Work task: Repeat exactly the lines below that lie between the line with "((Pandas.at_ (fold_left (fun" and the line with "eexists. split; [reflexivity|].", counting both of those lines as part of the answer.

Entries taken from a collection
_ _ _

(** X18: adx.py: when the highs are all equal and the lows are all equal (the
    closes may move), no directional movement is measured: both
    directional indexes are 0 or NaN and the ADX is NaN.  NaN fails every
    comparison of the strength chain, so that the trend strength, and with
    it the signal, is "extremely_strong_trend"; the direction is
    "neutral". *)
Theorem adx_without_directional_movement (candles : list candle) (period : Z) (h l : Q) :
  (1 <= period)%Z -> (period * 2 + 1 <= len candles)%Z ->
  Forall (Props.complete ["high"; "low"; "close"]%string) candles ->
  Forall (fun c => Props.value "high" c == h) candles ->
  Forall (fun c => Props.value "low" c == l) candles ->
  exists r,
    Adx.calculate_adx candles period = inr r /\
    Adx.adx r = NaN /\
    (Adx.plus_di r = NaN \/ Adx.plus_di r = Fin 0) /\
    (Adx.minus_di r = NaN \/ Adx.minus_di r = Fin 0) /\
    Adx.trend_strength r = "extremely_strong_trend"%string /\
    Adx.trend_direction r = "neutral"%string /\
    Adx.signal r = "extremely_strong_trend"%string.
Proof.
  intros Hp Hlen Hall Hh Hl.
  assert (Hkey : forall f, In f ["high"; "low"; "close"]%string ->
                           Forall (fun c => has_key f c = true) candles).
  { intros f Hf. eapply Forall_impl; [|exact Hall]. intros c Hc.
    now apply (complete_has_key _ _ _ Hc). }
  destruct (no_directional_movement candles h l
              (Hkey "high"%string ltac:(cbn; tauto)) (Hkey "low"%string ltac:(cbn; tauto))
              Hh Hl) as [Hplus Hminus].
  destruct (raw_of_lengths candles) as (Ltr & Lpl & Lmi).
  unfold len in Hlen.
  destruct (length candles) as [|[|n]] eqn:Hn; try lia.
  unfold Adx.calculate_adx. cbv zeta.
  replace (len candles <? period * 2 + 1)%Z with false
    by (symmetry; apply Z.ltb_ge; unfold len; lia).
  unfold check_fields. rewrite check_fields_complete by exact Hall. cbn [bind ret].
  rewrite frame_column_nonempty by (intros ->; discriminate Hn). cbn [bind ret].
  unfold Adx.smooth. rewrite !rolling_mean_ok by lia. cbn [bind ret].
  rewrite smooth_fold_atr, smooth_fold_plus, smooth_fold_minus.
  cbn [Adx.atr Adx.plus_dm_smooth Adx.minus_dm_smooth].
  set (raw := Adx.raw_of candles) in *.
  set (w := Z.to_nat period).
  set (atr := fold_left (column_body period (Adx.tr raw)) _ _).
  set (pds := fold_left (column_body period (Adx.plus_dm raw)) _ _).
  set (mds := fold_left (column_body period (Adx.minus_dm raw)) _ _).
  assert (Latr : length atr = S (S n))
    by (unfold atr; now rewrite column_body_fold_length, rolling_apply_length).
  assert (Lpds : length pds = S (S n))
    by (unfold pds; now rewrite column_body_fold_length, rolling_apply_length).
  assert (Lmds : length mds = S (S n))
    by (unfold mds; now rewrite column_body_fold_length, rolling_apply_length).
  assert (Hpds : Forall nan_or_zero pds).
  { unfold pds. apply column_body_fold_nan_or_zero.
    - eapply Forall_impl; [|exact Hplus]. intros x Hx. now right.
    - apply rolling_mean_nan_or_zero.
      eapply Forall_impl; [|exact Hplus]. intros x Hx. now right. }
  assert (Hmds : Forall nan_or_zero mds).
  { unfold mds. apply column_body_fold_nan_or_zero.
    - eapply Forall_impl; [|exact Hminus]. intros x Hx. now right.
    - apply rolling_mean_nan_or_zero.
      eapply Forall_impl; [|exact Hminus]. intros x Hx. now right. }
  set (plus_di_col := Pandas.map2 ndiv (map (nmul (Fin 100)) pds) atr).
  set (minus_di_col := Pandas.map2 ndiv (map (nmul (Fin 100)) mds) atr).
  assert (Lp : length plus_di_col = S (S n)) by (unfold plus_di_col; col_lengths).
  assert (Lm : length minus_di_col = S (S n)) by (unfold minus_di_col; col_lengths).
  assert (Hpdi : forall i, (i < S (S n))%nat -> nan_or_zero (nth i plus_di_col NaN)).
  { intros i Hi. unfold plus_di_col.
    rewrite (map2_nth _ _ _ _ NaN NaN) by col_lengths.
    rewrite (map_nth_lt _ _ _ NaN) by lia.
    apply di_value_nan_or_zero. now apply Forall_nth_lt; [|lia]. }
  assert (Hmdi : forall i, (i < S (S n))%nat -> nan_or_zero (nth i minus_di_col NaN)).
  { intros i Hi. unfold minus_di_col.
    rewrite (map2_nth _ _ _ _ NaN NaN) by col_lengths.
    rewrite (map_nth_lt _ _ _ NaN) by lia.
    apply di_value_nan_or_zero. now apply Forall_nth_lt; [|lia]. }
  set (dx := Pandas.map2 ndiv _ (Pandas.map2 nadd plus_di_col minus_di_col)).
  assert (Ldx : length dx = S (S n)) by (unfold dx; col_lengths).
  assert (Hdx : Pandas.at_ dx (S n) = NaN).
  { unfold Pandas.at_, dx.
    rewrite (map2_nth _ _ _ _ NaN NaN) by col_lengths.
    rewrite (map_nth_lt _ _ _ NaN) by col_lengths.
    rewrite (map_nth_lt _ _ _ NaN) by col_lengths.
    rewrite !(map2_nth _ plus_di_col minus_di_col _ NaN NaN) by lia.
    apply dx_value_nan; [apply Hpdi | apply Hmdi]; lia. }
  rewrite rolling_mean_ok by lia. cbn [bind ret]. fold w.
  set (adx_col := fold_left _ _ (Pandas.rolling_apply Pandas.mean_all w dx)).
  assert (Ladx : length adx_col = S (S n))
    by (unfold adx_col; now rewrite wilder_fold_length, rolling_apply_length).
  assert (Hadx : nth (S n) adx_col NaN = NaN).
  { unfold adx_col, Adx.range. rewrite Hn.
    replace (S (S n) - Z.to_nat (period * 2))%nat
      with (S (S n - Z.to_nat (period * 2)))%nat by lia.
    rewrite seq_S, fold_left_app. cbn [fold_left].
    replace (Z.to_nat (period * 2) + (S n - Z.to_nat (period * 2)))%nat with (S n) by lia.
    unfold Adx.wilder_update at 1.
    fold (Pandas.at_ (Adx.set_at (S n)
            ((Pandas.at_ (fold_left (fun col i => Adx.wilder_update period dx i col)
                                    (seq (Z.to_nat (period * 2)) (S n - Z.to_nat (period * 2)))
                                    (Pandas.rolling_apply Pandas.mean_all w dx)) (S n - 1)
              * of_Z (period - 1) + Pandas.at_ dx (S n)) / of_Z period)%num
            (fold_left (fun col i => Adx.wilder_update period dx i col)
                       (seq (Z.to_nat (period * 2)) (S n - Z.to_nat (period * 2)))
                       (Pandas.rolling_apply Pandas.mean_all w dx))) (S n)).
    rewrite set_at_same by (rewrite wilder_fold_length, rolling_apply_length; lia).
    rewrite Hdx.
    match goal with |- ((?x + NaN) / _)%num = _ => destruct x; reflexivity end. }
  rewrite (iloc_neg_last adx_col (S n) NaN Ladx). cbn [bind ret].
  rewrite (iloc_neg_last plus_di_col (S n) NaN Lp). cbn [bind ret].
  rewrite (iloc_neg_last minus_di_col (S n) NaN Lm). cbn [bind ret].
  rewrite (iloc_neg_prev adx_col n NaN Ladx). cbn [bind ret].
  rewrite (iloc_neg_prev plus_di_col n NaN Lp). cbn [bind ret].
  rewrite (iloc_neg_prev minus_di_col n NaN Lm). cbn [bind ret].
  eexists. split; [reflexivity|].
  cbn [Adx.adx Adx.plus_di Adx.minus_di Adx.trend_strength Adx.trend_direction Adx.signal].
  rewrite Hadx.
  pose proof (Hpdi (S n) ltac:(lia)) as Pp. pose proof (Hmdi (S n) ltac:(lia)) as Pm.
  destruct (nan_or_zero_not_above _ _ Pp Pm) as [G1 G2].
  destruct (nan_or_zero_not_above _ _ Pm Pp) as [G3 _].
  split; [reflexivity|].
  split; [now apply round_nan_or_zero|]. split; [now apply round_nan_or_zero|].
  split; [reflexivity|]. split.
  - unfold Adx.direction_of. now rewrite G1, G3.
  - unfold Adx.signal_of. rewrite G1, G2, !andb_false_r. reflexivity.
Qed.
Lemma transfer_log_recorded_witness :
  exists d,
    records_for 7
      (coll (exec (trackingService.processTransferLog (perLog (Sample.node [] 0 5000) 0)
                     (Sample.transfer 104 0 Sample.ownerX Sample.ownerY 7))
               (sys_of mongo.empty))) = [d]
    /\ d !! "ownerAddress"%string
       = Some (mongo.BString "0x2222222222222222222222222222222222222222").
Proof.
  destruct (transfer_log_recorded (perLog (Sample.node [] 0 5000) 0)
              (Sample.transfer 104 0 Sample.ownerX Sample.ownerY 7)
              (sys_of mongo.empty) (Sample.word32 Sample.ownerY) (Sample.word32 7))
    as (_ & d & Hrec & _ & Howner & _).
  - reflexivity.
  - reflexivity.
  - vm_compute. discriminate.
  - reflexivity.
  - apply NoDup_nil_2.
  - exists d. split; [exact Hrec|]. rewrite Howner. vm_compute. reflexivity.
Defined.

(** ** The address text that is stored *)

Lemma checksum_char_value (hash : list byte) (i : nat) :
  Forall (fun c => common.fromHexChar (common.checksum_char hash i c)
                   = common.fromHexChar c) common.hextable.
Proof.
  unfold common.checksum_char.
  repeat constructor;
    (destruct (7 <? common.nibble hash i); [vm_compute; reflexivity | ]);
    rewrite andb_false_r; reflexivity.
Qed.

Lemma hexdigit_in_table (n : Z) : 0 <= n < 16 -> common.hexdigit n ∈ common.hextable.
Proof.
  intros Hn. unfold common.hexdigit.
  apply list_elem_of_In, nth_In.
  change (length common.hextable) with 16%nat. lia.
Qed.

Lemma hexdigits_of_byte (b : byte) :
  common.hexdigit (Z_of_byte b / 16) ∈ common.hextable
  /\ common.hexdigit (Z_of_byte b mod 16) ∈ common.hextable.
Proof.
  pose proof (Z_of_byte_range b) as Hb.
  split; apply hexdigit_in_table.
  - split; [apply Z.div_pos; lia | apply Z.div_lt_upper_bound; lia].
  - apply Z.mod_pos_bound. lia.
Qed.

(** Decoding hexadecimal text does not depend on the case of its letters. *)
Lemma Hex2Bytes_recased (g : nat -> ascii -> ascii) (bs : list byte) :
  (forall i c, c ∈ common.hextable -> common.fromHexChar (g i c) = common.fromHexChar c) ->
  common.Hex2Bytes
    (string_of_list_ascii (imap g (list_ascii_of_string (common.hex_Encode bs))))
  = bs.
Proof.
  revert g. induction bs as [|b bs IH]; intros g Hg; [reflexivity|].
  destruct (hex_byte_roundtrip b) as (Hhi & Hlo & Hb).
  destruct (hexdigits_of_byte b) as [Hin1 Hin2].
  cbn [common.hex_Encode list_ascii_of_string imap string_of_list_ascii common.Hex2Bytes].
  rewrite (Hg 0%nat _ Hin1), Hhi.
  unfold compose at 1. rewrite (Hg 1%nat _ Hin2), Hlo, Hb.
  f_equal. apply IH. intros i c Hc. unfold compose. apply Hg, Hc.
Qed.

Lemma length_imap_digits (g : nat -> ascii -> ascii) (bs : list byte) :
  String.length
    (string_of_list_ascii (imap g (list_ascii_of_string (common.hex_Encode bs))))
  = (2 * length bs)%nat.
Proof.
  revert g. induction bs as [|b bs IH]; intros g; [reflexivity|].
  cbn [common.hex_Encode list_ascii_of_string imap string_of_list_ascii String.length
         length].
  rewrite IH. lia.
Qed.

Lemma FromHex_Address_Hex (a : list byte) :
  common.FromHex (common.Address_Hex a) = a.
Proof.
  unfold common.FromHex, common.Address_Hex.
  set (hash := crypto.Keccak256 _).
  set (body := string_of_list_ascii _).
  change ("0x" +:+ body) with (String "0"%char (String "x"%char body)).
  change (common.has0xPrefix (String "0"%char (String "x"%char body))) with true.
  cbn [String.length Nat.sub String.substring].
  rewrite Nat.sub_0_r, substring_whole.
  unfold body. rewrite length_imap_digits.
  replace (Nat.odd (2 * length a)) with false
    by (symmetry; rewrite <- Nat.negb_even, Nat.even_mul; reflexivity).
  apply Hex2Bytes_recased. intros i c Hc.
  pose proof (checksum_char_value hash i) as H.
  rewrite Forall_forall in H. now apply H.
Qed.

(** X10: the mixed-case (EIP-55) text under which an owner or contract is
    stored is 42 characters long and reads back, with [HexToAddress], as
    the 20-byte address it was made from. *)
Theorem stored_address_text_reads_back (a : list byte) :
  length a = common.AddressLength ->
  common.HexToAddress (common.Address_Hex a) = a
  /\ String.length (common.Address_Hex a) = 42%nat.
Proof.
  intros Hlen. split.
  - unfold common.HexToAddress. rewrite FromHex_Address_Hex.
    unfold common.BytesToAddress, common.AddressLength in *. rewrite Hlen.
    change (20 <? 20)%nat with false. cbv beta iota zeta. rewrite Hlen. reflexivity.
  - unfold common.Address_Hex.
    set (body := string_of_list_ascii _).
    change ("0x" +:+ body) with (String "0"%char (String "x"%char body)).
    cbn [String.length]. unfold body. rewrite length_imap_digits, Hlen. reflexivity.
Qed.

Lemma stored_address_text_reads_back_witness :
  common.HexToAddress (common.Address_Hex Sample.contract) = Sample.contract.
Proof.
  apply (stored_address_text_reads_back Sample.contract). reflexivity.
Defined.
(** * run-save-bb8.py: the solver driver and its plot, verified

    The script launches the [save-bb8] solver, reads the two text files the
    solver leaves in the output directory with [numpy.loadtxt], and draws
    the configuration space with the solution path on top of it.

    The development embeds the script as a program in a small state and
    exception monad.  The state holds the files on disk and the trace of
    the effects that the script performs in order (process launch, prints,
    file probes, drawing calls).  The library calls the script makes are
    embedded as far as the script observes them: text decoding and line
    iteration, the tokenising and shape handling of [loadtxt], array
    indexing, and the shape requirement of [pcolormesh]. *)

From Stdlib Require Import ZArith QArith List String Ascii Bool Lia.
From stdpp Require Import base gmap strings list.

Local Open Scope list_scope.

(** ** Text layer *)

Module Text.

Definition LF : ascii := "010"%char.
Definition CR : ascii := "013"%char.
Definition SPACE : ascii := " "%char.
Definition HASH : ascii := "#"%char.
Definition NL : string := String LF EmptyString.

Definition starts_with (c : ascii) (s : string) : bool :=
  match s with
  | String c' _ => Ascii.eqb c' c
  | EmptyString => false
  end.
Lemma str_of_int_no_slash (n : Z) : has_char "/" (str_of_int n) = false.
Proof.
  unfold str_of_int, NilZero.string_of_int.
  destruct (Z.to_int n) as [d|d]; unfold NilZero.string_of_uint.
  - destruct d; try reflexivity; apply uint_no_slash.
  - cbn [append has_char]. destruct d; try reflexivity; apply uint_no_slash.
Qed.

Lemma format_date_no_slash (date_str : string) :
  has_char "/" date_str = false -> format_date date_str = date_str.
Proof. intros H. unfold format_date. now rewrite (split_no_sep _ _ H). Qed.

(** The formatter returns its argument or a text without slash. *)
Lemma format_date_shape (date_str : string) :
  format_date date_str = date_str
  \/ has_char "/" (format_date date_str) = false.
Proof.
  unfold format_date.
  assert (Hparts := split_parts_no_sep "/" date_str).
  destruct (split "/" date_str) as [|a [|b [|c [|x l]]]]; try now left.
  destruct (int a) as [m|]; [|now left].
  destruct (int b) as [d|]; [|now left].
  destruct ((0 <=? m - 1) && (m - 1 <? 12)); [|now left].
  right. rewrite !has_char_app, months_no_slash, str_of_int_no_slash.
  inversion Hparts as [|? ? _ H1]; subst. inversion H1 as [|? ? _ H2]; subst.
  inversion H2 as [|? ? Hc _]; subst. now rewrite Hc.
Qed.

(** X8: formatting a date twice is formatting it once: the formatter
    leaves its own results, and every text without a slash, as they are. *)
Theorem format_date_idempotent (date_str : string) :
  format_date (format_date date_str) = format_date date_str
  /\ (has_char "/" date_str = false -> format_date date_str = date_str).
Proof.
  split; [|apply format_date_no_slash].
  destruct (format_date_shape date_str) as [H|H].
  - now rewrite H.
  - now apply format_date_no_slash.
Qed.

Lemma format_date_idempotent_witness : format_date "Mar 4, 2024" = "Mar 4, 2024".
Proof. apply (proj2 (format_date_idempotent "Mar 4, 2024")). reflexivity. Defined.

(** ** Further properties of the page and of the run *)

Lemma contains_refl (s : string) : contains s s = true.
Proof.
  rewrite <- (append_nil_r s) at 2.
  apply (contains_intro s EmptyString EmptyString).
Qed.
(** * ilovegcr: the attachment downloader's pure core

    A shallow embedding of the background worker ([background.js]) and of
    the page scanner ([content.js]), with the properties their
    specification states about them.

    JavaScript strings are sequences of UTF-16 code units; they are
    modelled as [list N], one number per code unit.  String literals of
    the source are written [lit "..."]. *)

From Stdlib Require Import NArith ZArith List Ascii String Lia Bool.
From Stdlib Require Import DecimalString.
From stdpp Require Import base list gmap.

Local Open Scope N_scope.

(** ** JavaScript strings *)

Abbreviation jsstring := (list N).

Definition lit (s : string) : jsstring :=
  map N_of_ascii (list_ascii_of_string s).

Definition jseq (s t : jsstring) : bool := bool_decide (s = t).

(** [s.startsWith(p)], returning what follows the prefix. *)
Fixpoint strip_prefix (p s : jsstring) : option jsstring :=
  match p, s with
  | [], _ => Some s
  | a :: p', b :: s' => if N.eqb a b then strip_prefix p' s' else None
  | _ :: _, [] => None
  end.

Definition startsWith (s p : jsstring) : bool :=
  match strip_prefix p s with Some _ => true | None => false end.

(** [s.includes(t)]: some position of [s] starts with [t]. *)
Fixpoint includes (s t : jsstring) : bool :=
  startsWith s t ||
  match s with
  | [] => false
  | _ :: s' => includes s' t
  end.

(** [s.endsWith(t)]. *)
Definition endsWith (s t : jsstring) : bool :=
  startsWith (rev s) (rev t).

(** [s.substring(0, n)]. *)
Definition substring0 (n : nat) (s : jsstring) : jsstring := take n s.

(** [a || b] on strings: the empty string is falsy. *)
Definition or_default (s d : jsstring) : jsstring :=
  match s with [] => d | _ => s end.

(** Prop-level reading of [includes]. *)
Definition Contains (s t : jsstring) : Prop :=
  ∃ pre post, s = pre ++ t ++ post.

(** ** Character classes of the regular expressions *)

(** [\s] and the characters removed by [trim()]: WhiteSpace and
    LineTerminator of ECMAScript. *)
Definition is_space (c : N) : bool :=
  ((9 <=? c) && (c <=? 13)) || (c =? 32) || (c =? 160) || (c =? 5760) ||
  ((8192 <=? c) && (c <=? 8202)) || (c =? 8232) || (c =? 8233) ||
  (c =? 8239) || (c =? 8287) || (c =? 12288) || (c =? 65279).

(** The class of characters refused in file names: less-than,
    greater-than, colon, double quote, slash, backslash, bar, question
    mark and star. *)
Definition is_illegal (c : N) : bool :=
  (c =? 60) || (c =? 62) || (c =? 58) || (c =? 34) || (c =? 47) ||
  (c =? 92) || (c =? 124) || (c =? 63) || (c =? 42).

(** [[a-zA-Z0-9]] *)
Definition is_alnum (c : N) : bool :=
  ((97 <=? c) && (c <=? 122)) || ((65 <=? c) && (c <=? 90)) ||
  ((48 <=? c) && (c <=? 57)).

(** [[\s._]] *)
Definition is_junk (c : N) : bool :=
  is_space c || (c =? 46) || (c =? 95).

(** What [.] refuses: the line terminators. *)
Definition is_line_terminator (c : N) : bool :=
  (c =? 10) || (c =? 13) || (c =? 8232) || (c =? 8233).

(** ** Regular-expression helpers *)

(** [.replace(/[class]/g, r)] *)
Definition replace_class (cls : N → bool) (r : N) (s : jsstring) : jsstring :=
  map (λ c, if cls c then r else c) s.

(** [.replace(/\s+/g, " ")]: [inrun] says that the previous character
    belonged to the run being replaced. *)
Fixpoint collapse_from (inrun : bool) (s : jsstring) : jsstring :=
  match s with
  | [] => []
  | c :: s' =>
      if is_space c
      then (if inrun then collapse_from true s' else 32 :: collapse_from true s')
      else c :: collapse_from false s'
  end.

Definition collapse_spaces (s : jsstring) : jsstring := collapse_from false s.
(** X21: the parameters that [create_app] serialises survive the merge
    of [deploy_arm_template]: if the parser reads the serialised map
    back, merging that single source gives the wrapped parameter map
    itself (it has no "parameters" key and is never empty). *)
Theorem process_parameters_build_params (parse : string -> result pyval)
    (upd : gmap string pyval -> list pyval -> result (gmap string pyval))
    (json_dumps : gmap string pyval -> string)
    (a : create_app_args) (kind zip_url site_name : string) :
  parse (json_dumps (build_params a kind zip_url site_name))
    = Ok (PDict (build_params a kind zip_url site_name)) ->
  process_parameters parse upd
    (Some [[json_dumps (build_params a kind zip_url site_name)]])
    = Ok (build_params a kind zip_url site_name).
Proof. apply merge_of_build_params. Qed.

Lemma process_parameters_build_params_witness :
  process_parameters parse_sample_params update_sample
    (Some [[dumps_sample
              (build_params (sample_args "my-bot" "webapp" "v4" "Csharp")
                 "sdk" "https://cdn.example/bot.zip" "my-bot")]])
    = Ok (build_params (sample_args "my-bot" "webapp" "v4" "Csharp")
            "sdk" "https://cdn.example/bot.zip" "my-bot").
Proof.
  apply (process_parameters_build_params parse_sample_params update_sample
           dumps_sample (sample_args "my-bot" "webapp" "v4" "Csharp")
           "sdk" "https://cdn.example/bot.zip" "my-bot").
  reflexivity.
Defined.

(** ** deploy_arm_template *)

Ltac run_ArmM :=
  unfold mbind, ArmM_bind, mret, ArmM_ret, arm_external, arm_lift.

(** X22: a template file that cannot be read, or whose content is not a
    JSON object, stops [deploy_arm_template] after the file read: the
    reader's exception propagates, and a non-object (such as the [None]
    that [get_file_json] may return) raises AttributeError at
    [template_obj.get]; nothing is submitted. *)
Theorem deploy_arm_template_bad_template
    (get_file_json : option string -> result pyval)
    (parse : string -> result pyval)
    (upd : gmap string pyval -> list pyval -> result (gmap string pyval))
    (json_round_trip : pyval -> result pyval)
    (create_or_update :
       string -> option string -> deployment_properties -> result pyval)
    (resource_group_name : string) (template_file deployment_name : option string)
    (parameters : option (list (list string))) (mode : option string)
    (tr : list arm_event) (e : exn) :
  match get_file_json template_file with
  | Raise e' => e = e'
  | Ok (PDict _) => False
  | Ok _ => e = AttributeError
  end ->
  deploy_arm_template (Ok tt) get_file_json parse upd json_round_trip
    create_or_update resource_group_name template_file deployment_name
    parameters mode tr
  = (tr ++ [ArmGetFileJson template_file], Raise e).
Proof.
  unfold deploy_arm_template. run_ArmM.
  destruct (get_file_json template_file) as [[| | | | |d]|e']; intros H;
    try contradiction; subst e; reflexivity.
Qed.

Lemma deploy_arm_template_bad_template_witness :
  deploy_arm_template (Ok tt) (fun _ => Ok PNone) sample_parse update_sample
    json_round_trip_sample create_or_update_sample "rg"
    (Some "webapp.template.json") (Some "my-bot") None (Some "Incremental") []
  = ([] ++ [ArmGetFileJson (Some "webapp.template.json")],
     Raise AttributeError).
Proof.
  apply (deploy_arm_template_bad_template (fun _ => Ok PNone) sample_parse
           update_sample json_round_trip_sample create_or_update_sample "rg"
           (Some "webapp.template.json") (Some "my-bot") None
           (Some "Incremental") [] AttributeError).
  reflexivity.
Defined.

Lemma deploy_arm_template_run
    (get_file_json : option string -> result pyval)
    (parse : string -> result pyval)
    (upd : gmap string pyval -> list pyval -> result (gmap string pyval))
    (json_round_trip : pyval -> result pyval)
    (create_or_update :
       string -> option string -> deployment_properties -> result pyval)
    (resource_group_name : string) (template_file deployment_name : option string)
    (parameters : option (list (list string))) (mode : option string)
    (tr : list arm_event)
    (d merged : gmap string pyval) :
  get_file_json template_file = Ok (PDict d) ->
  process_parameters parse upd parameters = Ok merged ->
  (forall v, json_round_trip v = Ok v) ->
  deploy_arm_template (Ok tt) get_file_json parse upd json_round_trip
    create_or_update resource_group_name template_file deployment_name
    parameters mode tr
  = (tr ++ [ArmGetFileJson template_file;
            ArmCreateOrUpdate resource_group_name deployment_name
              {| dp_template :=
                   PDict (<["resources" :=
                              default (PList []) (d !! "resources")]> d);
                 dp_template_link := None;
                 dp_parameters := PDict merged;
                 dp_mode := mode |}],
     create_or_update resource_group_name deployment_name
       {| dp_template :=
            PDict (<["resources" := default (PList []) (d !! "resources")]> d);
          dp_template_link := None;
          dp_parameters := PDict merged;
          dp_mode := mode |}).
Proof.
  intros Hfile Hmerge Hrt.
  unfold deploy_arm_template. run_ArmM.
  rewrite Hfile. cbn [py_get py_setitem]. rewrite Hmerge.
  rewrite !Hrt.
  assert (Hm : (if truthy (PDict merged) then merged else ∅) = merged).
  { destruct (truthy (PDict merged)) eqn:E; [reflexivity|].
    symmetry. apply truthy_dict_false, E. }
  rewrite Hm, <- app_assoc. reflexivity.
Qed.

(** X23: for a template that is a JSON object and parameters that
    merge, [deploy_arm_template] submits exactly one deployment and
    returns its outcome.  The submitted template is the file's object
    with a "resources" member, the file's own when it has one and the
    empty list otherwise; the submitted parameters are the merged map
    (the empty map when there are none); there is no template link and
    the mode is the one given. *)
Theorem deploy_arm_template_submits
    (get_file_json : option string -> result pyval)
    (parse : string -> result pyval)
    (upd : gmap string pyval -> list pyval -> result (gmap string pyval))
    (json_round_trip : pyval -> result pyval)
    (create_or_update :
       string -> option string -> deployment_properties -> result pyval)
    (resource_group_name : string) (template_file deployment_name : option string)
    (parameters : option (list (list string))) (mode : option string)
    (tr : list arm_event)
    (d merged : gmap string pyval) :
  get_file_json template_file = Ok (PDict d) ->
  process_parameters parse upd parameters = Ok merged ->
  (forall v, json_round_trip v = Ok v) ->
  let template :=
    <["resources" := default (PList []) (d !! "resources")]> d in
  let properties :=
    {| dp_template := PDict template;
       dp_template_link := None;
       dp_parameters := PDict merged;
       dp_mode := mode |} in
  deploy_arm_template (Ok tt) get_file_json parse upd json_round_trip
    create_or_update resource_group_name template_file deployment_name
    parameters mode tr
  = (tr ++ [ArmGetFileJson template_file;
            ArmCreateOrUpdate resource_group_name deployment_name properties],
     create_or_update resource_group_name deployment_name properties)
  /\ is_Some (template !! "resources")
  /\ (forall r, d !! "resources" = Some r -> template = d)
  /\ (forall k, k <> "resources" -> template !! k = d !! k).
Proof.
  intros Hfile Hmerge Hrt. cbv zeta. split; [|split; [|split]].
  - apply deploy_arm_template_run; assumption.
  - rewrite lookup_insert_eq. eauto.
  - intros r Hr. rewrite Hr. apply insert_id, Hr.
  - intros k Hk. apply lookup_insert_ne. congruence.
Qed.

_ _ _

Exercise response:
            ((Pandas.at_ (fold_left (fun col i => Adx.wilder_update period dx i col)
                                    (seq (Z.to_nat (period * 2)) (S n - Z.to_nat (period * 2)))
                                    (Pandas.rolling_apply Pandas.mean_all w dx)) (S n - 1)
              * of_Z (period - 1) + Pandas.at_ dx (S n)) / of_Z period)%num
            (fold_left (fun col i => Adx.wilder_update period dx i col)
                       (seq (Z.to_nat (period * 2)) (S n - Z.to_nat (period * 2)))
                       (Pandas.rolling_apply Pandas.mean_all w dx))) (S n)).
    rewrite set_at_same by (rewrite wilder_fold_length, rolling_apply_length; lia).
    rewrite Hdx.
    match goal with |- ((?x + NaN) / _)%num = _ => destruct x; reflexivity end. }
  rewrite (iloc_neg_last adx_col (S n) NaN Ladx). cbn [bind ret].
  rewrite (iloc_neg_last plus_di_col (S n) NaN Lp). cbn [bind ret].
  rewrite (iloc_neg_last minus_di_col (S n) NaN Lm). cbn [bind ret].
  rewrite (iloc_neg_prev adx_col n NaN Ladx). cbn [bind ret].
  rewrite (iloc_neg_prev plus_di_col n NaN Lp). cbn [bind ret].
  rewrite (iloc_neg_prev minus_di_col n NaN Lm). cbn [bind ret].
  eexists. split; [reflexivity|].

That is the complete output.